Court

A lawyer for the law firm Friday, Eldredge & Clark, speaks to the Quorum Court as special meeting held last Monday. 

The Seiver County Quorum Court, at a July 1 special meeting, took no action in their quest to bring forward a vote for a proposed 1 cent sales tax to build a hospital. According to the county’s Rural Development chair, Dr. Steve Cole, too many “hurdles” made it apparent that the costs they needed to provide the court and taxpayers wouldn’t be immediately available. The court had hoped to vote on a resolution by their July 8 meeting so that a ballot measure could be voted on by county residents at a special election in September, which, if passed, would allow the county to start building in late fall of this year. 

The primary problem, according to Cole, is that in order for the hospital to receive Critical Access designation from the Centers for Medicare and Medicaid Services (CMS), the hospital must be built at least 35 miles from the next nearest critical access hospital. With Howard Memorial Hospital in Nashville less than 35 miles from De Queen and McCurtain Memorial Hospital in Idabel 35 miles from the city, the closest the city can build will be on Highway 71 at De Queen Lake Road. Cole said that county leaders had contacted their representative in Washington, D.C., but had been told there were no waivers being allowed to build the hospital closer to town.

“It’s not looking good,” he told the court, noting that they had not given up yet. “CMS guidelines are very strict and very clear.”

Cole said that the site of the former hospital, which was built in the 1960s, was not an option as it would never meet current CMS standards and that it was less than the 35 mile distance required. He said that the county had applied for a new license and while it could first receive an acute care license, later converting it to a critical access license, the reimbursement rates would be different than the costs they have currently estimated. 

Despite the obstacles, Cole said he was “extremely confident” they could get a license. “These problems are not deal breakers,” he told the court. “Right now this whole situation is very much in flux.”

He said that without “clarity” on all the issues present, it would not be “fair” for the court to try and pass a resolution calling for a special election. He said that the county’s legal team, the law firm of Friday, Eldredge & Clark, were diligently working with CMS seeking a waiver and that they would know by the time of the court’s July 8 meeting. 

If the court cannot approve the resolution by July 8, there won’t be time to get a special election called for in September and they won’t be able to collect monies by the fall. If an election is held in October, November or December, the earliest they can collect taxes will be April 1, 2020. If the election can’t be held until January 2020, the funds won’t begin to be collected until July 1.

“We know the importance of the July 8 meeting,” Cole said. 
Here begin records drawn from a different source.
Lemma biz_fail_buf_ok c : created l (biz_fail_buf rc c (BBuf (bz_buf c) :: BLib (UJetty (bz_jetty c)) :: BLib (UJfr (bz_jfr c)) :: BLib (UJfc (bz_jfc c)) :: BLib (UJfce (bz_jfce c)) :: BLib (UCtx (bz_ctx c)) :: BLib UInit :: l)).
Proof.
  unfold biz_fail_buf. rewrite led_bind_eq, lose_here. cbn beta iota.
  match goal with |- created _ (_ _ ?d _) => apply (biz_fail_jetty_ok d) end.
Qed.

End Labels.

Lemma biz_objects_ok lib dev depth idx l :
  blib_ok lib -> created l (biz_objects lib dev depth idx (BLib UInit :: l)).
Proof.
  intros Hm. unfold blib_ok in Hm. unfold biz_objects. cbv zeta.
  generalize (bl_create_context lib dev idx). intros ctx.
  destruct (Z.eqb_spec ctx 0) as [_|E1]; [apply biz_fail_uninit_ok, EIO_neg|]. lgain.
  generalize (bl_create_jfce lib ctx). intros jfce.
  destruct (Z.eqb_spec jfce 0) as [_|E2]; [apply (biz_fail_ctx_ok _ EIO_neg l)|]. lgain.
  generalize (bl_create_jfc lib ctx depth jfce). intros jfc.
  destruct (Z.eqb_spec jfc 0) as [_|E3]; [apply (biz_fail_jfce_ok _ EIO_neg l)|]. lgain.
  generalize (bl_create_jfr lib ctx depth jfc BUSINESS_TOKEN_VALUE). intros jfr.
  destruct (Z.eqb_spec jfr 0) as [_|E4]; [apply (biz_fail_jfc_ok _ EIO_neg l)|]. lgain.
  generalize (bl_create_jetty lib ctx depth jfc jfr). intros jetty.
  destruct (Z.eqb_spec jetty 0) as [_|E5]; [apply (biz_fail_jfr_ok _ EIO_neg l)|]. lgain.
  destruct (bl_memalign lib BUSINESS_MEM_SIZE) as [buf|e];
    [|apply (biz_fail_jetty_ok (- e) ltac:(lia) l)]. lgain.
  generalize (bl_register_seg lib ctx buf BUSINESS_MEM_SIZE BUSINESS_TOKEN_VALUE). intros seg.
  destruct (Z.eqb_spec seg 0) as [_|E6]; [apply (biz_fail_buf_ok _ EIO_neg l)|]. lgain.
  eexists 0, _, _. split; [reflexivity|]. left. repeat split; auto.
Qed.

(** The whole creation: everything, or an error and what [biz_left] names. *)
Lemma create_business_ok lib dev_name l :
  blib_ok lib ->
  exists rc c l', create_business_urma lib dev_name l = Some ((rc, c), l') /\
    ((rc = 0 /\ biz_complete c /\ l' = biz_held c ++ l /\ biz_left lib dev_name = []) \/
     (rc <> 0 /\ l' = biz_left lib dev_name ++ l)).
Proof.
  intros Hl. unfold create_business_urma, select_business_eid_index, biz_left.
  destruct (bl_init_ok lib); cbn [negb orb]; lstep; [|eexists _, _, _; split; [reflexivity|auto using EIO_neg]].
  generalize (bl_device lib dev_name). intros dev.
  destruct (dev =? 0); unfold biz_fail_uninit; lstep;
    [eexists _, _, _; split; [reflexivity|]; right; split; [discriminate|reflexivity]|].
  destruct (bl_query lib dev) as [max|]; lstep;
    [|eexists _, _, _; split; [reflexivity|]; right; split; [discriminate|reflexivity]].
  destruct (bl_eid_list lib dev) as [p entries].
  destruct (Z.eqb_spec p 0) as [_|Hp]; lstep.
  { cbn [Z.eqb negb]. lstep. eexists _, _, _. split; [reflexivity|]. right.
    split; [discriminate|destruct entries; reflexivity]. }
  destruct entries as [|idx entries]; lstep; cbn [Z.eqb negb].
  - change (negb (- ENODEV =? 0)) with true. cbv iota. lstep.
    change (BLib (UEids p) :: BLib UInit :: l) with ([BLib (UEids p)] ++ BLib UInit :: l).
    rewrite lose_under by set_solver. eexists _, _, _. split; [reflexivity|]. right.
    split; [discriminate|reflexivity].
  - destruct (biz_objects_ok lib dev (biz_depth max) idx l Hl)
      as (rc & c & l' & E & [(-> & Hc & ->)|[Hrc ->]]); rewrite E; eexists _, _, _;
      (split; [reflexivity|]); auto.
Qed.

Lemma drop_here p r l : p <> 0 -> drop_if p r (r :: l) = Some (tt, l).
Proof. intros Hp. unfold drop_if. apply Z.eqb_neq in Hp. rewrite Hp. apply lose_here. Qed.

(** Something else, the memory, lies on top. *)
Lemma drop_below p x r l : p <> 0 -> x <> r -> drop_if p r (x :: r :: l) = Some (tt, x :: l).
Proof.
  intros Hp Hx. unfold drop_if, lose. apply Z.eqb_neq in Hp. rewrite Hp.
  rewrite (remove_one_under r [x] l); [reflexivity|]. rewrite list_elem_of_singleton. congruence.
Qed.

Lemma destroy_business_ok c l :
  biz_complete c -> destroy_business_urma c (biz_held c ++ l) = Some (tt, l).
Proof.
  intros (H1 & H2 & H3 & H4 & H5 & H6 & H7). unfold destroy_business_urma, biz_held. cbn [app].
  rewrite led_bind_eq, drop_here by auto.
  do 4 (cbn beta iota; rewrite led_bind_eq, drop_below by (auto; discriminate)).
  do 2 (cbn beta iota; rewrite led_bind_eq, drop_here by auto).
  cbn beta iota. apply lose_here.
Qed.

(** ** Lemmas: the session *)

Section AnyDaemon.
Context (links : nat -> conn_env * sock) (path : list Z) (fds : gset Z).
Context (Hlinks : forall k, conn_env_ok (fst (links k)) fds /\ sched_ok (sk_rd (snd (links k))) /\
  errnos_ok (sk_wr (snd (links k)))).

(** Any call ends with its descriptor closed. *)
Lemma after_any k op payload len id :
  exists rc o, after (ramdisk_ctrl_transact (fst (links k)) (Some path) op payload len None id
                        (snd (links k)) fds) = Some (rc, o, fds).
Proof.
  destruct (Hlinks k) as (He & Hr & Hw).
  destruct (client_transact_any (fst (links k)) (Some path) op payload len None id (snd (links k)) fds
    He Hr Hw ltac:(cbn; lia)) as (r & t & -> & Hf & _).
  cbn. rewrite Hf. eauto.
Qed.

Lemma status_any k : exists rc o, print_status links path k fds = Some (rc, o, fds).
Proof.
  destruct (Hlinks k) as (He & Hr & Hw). unfold print_status, ramdisk_ctrl_query_status. cbn [negb].
  destruct (client_transact_any (fst (links k)) (Some path) RAMDISK_CTRL_QUERY_STATUS None 0
    (Some status_size) 1 (snd (links k)) fds He Hr Hw ltac:(vm_compute; congruence))
    as (r & t & -> & Hf & _).
  cbn [mbind option_bind]. rewrite Hf. eauto.
Qed.

Lemma session_any peer pid :
  exists rc sent, biz_session links path peer pid fds = Some (rc, sent, fds) /\ (length sent <= 6)%nat.
Proof.
  unfold biz_session. destruct (status_any 0) as (r0 & o0 & ->). cbn [mbind option_bind].
  case_if; [eexists _, _; split; [reflexivity|cbn; lia]|].
  unfold ramdisk_ctrl_enable_urma. destruct (after_any 1 RAMDISK_CTRL_URMA_ENABLE None 0 1)
    as (r1 & o1 & ->). cbn [mbind option_bind].
  case_if; [eexists _, _; split; [reflexivity|cbn; lia]|].
  unfold ramdisk_ctrl_peer_connect.
  match goal with |- context [after (ramdisk_ctrl_transact _ _ ?op ?p ?n _ ?id _ _)] =>
    destruct (after_any 2 op p n id) as (r2 & o2 & ->) end. cbn [mbind option_bind].
  case_if; [eexists _, _; split; [reflexivity|cbn; lia]|]. unfold ramdisk_ctrl_urma_transfer.
  match goal with |- context [after (ramdisk_ctrl_transact (fst (links 3)) _ ?op ?p ?n _ ?id _ _)] =>
    destruct (after_any 3 op p n id) as (r3 & o3 & ->) end. cbn [mbind option_bind].
  case_if; [eexists _, _; split; [reflexivity|cbn; lia]|].
  match goal with |- context [after (ramdisk_ctrl_transact _ _ ?op ?p ?n _ ?id _ _)] =>
    destruct (after_any 4 op p n id) as (r4 & o4 & ->) end. cbn [mbind option_bind].
  case_if; [eexists _, _; split; [reflexivity|cbn; lia]|].
  destruct (status_any 5) as (r5 & o5 & ->). cbn [mbind option_bind].
  eexists _, _. split; [reflexivity|cbn; lia].
Qed.

End AnyDaemon.

(** ** Reference: the script of requests *)

(** A request: opcode, payload, identifier, whether its answer carries data, and
    the codes with which the program goes on. *)
Record step : Type := mk_step {
  st_op : Z;
  st_payload : list Z;
  st_id : Z;
  st_accepts : list Z
}.

Definition step_bytes (x : step) : list Z := request_bytes (st_op x) (st_payload x) (st_id x).

Definition script (peer : ramdisk_ctrl_peer_connect_info) (pid : Z) : list step :=
  let xfer seq dir := mk_transfer (ci_peer_id peer) (pid * 2 ^ 32 + seq) 0 (ci_seg_va peer) 4096 dir in
  let transfer seq dir := mk_step RAMDISK_CTRL_URMA_TRANSFER (transfer_to_bytes (xfer seq dir))
                            (pid * 2 ^ 32 + seq) [0] in
  [mk_step RAMDISK_CTRL_QUERY_STATUS [] 1 [0];
   mk_step RAMDISK_CTRL_URMA_ENABLE [] 1 [0];
   mk_step RAMDISK_CTRL_PEER_CONNECT (peer_info_to_bytes peer) 1 [0; - EEXIST];
   transfer 1001 RAMDISK_TO_HBM;
   transfer 1002 HBM_TO_RAMDISK;
   mk_step RAMDISK_CTRL_QUERY_STATUS [] 1 [0]].

(** The requests up to the first code that is not accepted, and that code. *)
Fixpoint run_script (answers : list Z) (steps : list step) : Z * list (list Z) :=
  match steps, answers with
  | x :: steps', rc :: answers' =>
      if bool_decide (rc ∈ st_accepts x)
      then let '(r, sent) := run_script answers' steps' in (r, step_bytes x :: sent)
      else (rc, [step_bytes x])
  | _, _ => (0, [])
  end.

(** A daemon that answers a request with [rc] and [data]. *)
Definition answers_with (link : conn_env * sock) (fds : gset Z) (x : step) (rc : Z) (data : list Z)
    : Prop :=
  (exists fd, conn_ok (fst link) fd fds) /\ sock_quiet (snd link) /\ sk_out (snd link) = [] /\
  sk_in (snd link)
  = resp_to_bytes (resp_for (request_hdr (st_op x) (zlength (st_payload x)) (st_id x)) rc data) ++ data /\
  - 2 ^ 31 <= rc < 2 ^ 31.

(** Requests as the client library can send them. *)
Definition step_ok (x : step) : Prop :=
  is_u16 (st_op x) /\ is_u64 (st_id x) /\ zlength (st_payload x) <= RAMDISK_CTRL_MAX_PAYLOAD.

Section Script.
Context (links : nat -> conn_env * sock) (path : list Z) (fds : gset Z).

Lemma call_ok k x rc :
  step_ok x -> answers_with (links k) fds x rc [] ->
  after (ramdisk_ctrl_transact (fst (links k)) (Some path) (st_op x) (Some (st_payload x))
           (zlength (st_payload x)) None (st_id x) (snd (links k)) fds)
  = Some (rc, step_bytes x, fds).
Proof.
  intros (H1 & H2 & H3) ((fd & Hc) & Hq & Ho & Hi & Hr).
  destruct (transact_op (fst (links k)) path (st_op x) (st_payload x) (st_id x) None (snd (links k)) fds
    fd rc [] [] Hc Hq H1 H2 H3 Hr ltac:(vm_compute; reflexivity) (or_introl eq_refl))
    as (c' & -> & Ho'); [rewrite app_nil_r; exact Hi|].
  cbn. rewrite Ho', Ho. reflexivity.
Qed.

Lemma status_ok k rc data :
  let x := mk_step RAMDISK_CTRL_QUERY_STATUS [] 1 [0] in
  answers_with (links k) fds x rc data -> zlength data <= status_size ->
  print_status links path k fds = Some (rc, step_bytes x, fds).
Proof.
  intros x ((fd & Hc) & Hq & Ho & Hi & Hr) Hd. unfold print_status, ramdisk_ctrl_query_status.
  cbn [negb]. unfold status_size in Hd.
  destruct (transact_op (fst (links k)) path RAMDISK_CTRL_QUERY_STATUS [] 1 (Some status_size)
    (snd (links k)) fds fd rc data [] Hc Hq ltac:(vm_compute; split; congruence)
    ltac:(vm_compute; split; congruence) ltac:(vm_compute; congruence) Hr ltac:(lia))
    as (c' & E & Ho').
  - right. exists status_size. split; [reflexivity|unfold status_size; lia].
  - rewrite app_nil_r. exact Hi.
  - change (ramdisk_ctrl_transact (fst (links k)) (Some path) RAMDISK_CTRL_QUERY_STATUS None 0
      (Some status_size) 1 (snd (links k)) fds) with (ramdisk_ctrl_transact (fst (links k)) (Some path)
      RAMDISK_CTRL_QUERY_STATUS (Some []) (zlength (@nil Z)) (Some status_size) 1 (snd (links k)) fds).
    rewrite E. cbn [mbind option_bind tr_rc tr_sock tr_fds]. rewrite Ho', Ho. reflexivity.
Qed.

End Script.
Cole said that while circumstance may delay a tax vote, he felt certain that citizens would welcome that before the court rushed into something.

A major problem with a location north of De Queen Lake Road is that while water is available, sewer is not and the city of De Queen will have to extend its sewer system to the site, which De Queen Mayor Jeff Brown estimated would cost $1.5 million. Also, the site is not within the city limits. 

The cost of building the hospital has been estimated at $18 million, though the county has put out request for qualifications notification with a $16 million price tag. The bonds to build the facility will be paid off in 25-30 years and the current interest rate was estimated to be 3.5 percent, though there is the possibility the federal reserve will lower rates this year. A 1 cent sales tax is estimated to bring in $1.9 million a year. 

Cole said that officials need to be ‘exceptionally clear” to voters as to what the facility would look like and what services would be offered. 

“We down want anyone to have to have a question,” he said. 

Court Justices of the Peace proposed alternatives to the sales tax, offering a liquor tax, though county residents would need to first get an initiative to sell liquor in the county on the ballot, the approved. Cole said that residents would have to “buy an awful lot of liquor” to pay for the hospital. 

“You have to have the (sales) tax,” Cole said. 

“The sales tax is the fairest,” said Justice Roxy Stephens. “If you want something that is as fair as it can get it for the hospital, that’s the sales tax. Anyone that comes through town and buys a coke, they’re going to pay the tax. Thats the fairest way to go.”

She said that residents she had spokeN with have all been positive that the county needs to have a hospital.

“They tell me, if it takes a sales tax , then so be it,” she said. 

Justice David Wright agreed with her but said that voters expected the court to first seek an alternative way to finance it before approving a vote for a tax. 

De Queen Fire Chief Dennis Pruitt said that a lot of money is leaking out of the county, going elsewhere as county residents must leave town for healthcare, spending on food and hotels in other communities. 

Justice Mike Archer said that business interest rates were rising in town without healthcare and Sheriff Robert Gentry said that sales tax revenue will fall as well with residents being forced to spend out of town. 

“Whatever we have to pay, it’s going to hurt some people, but we have to have a hospital,” Wright said. 

“I would argue with anyone, it doesn’t matter what the tax is, it’s a must have — not something nice to have — it’s a must have,” Cole said about building a new hospital.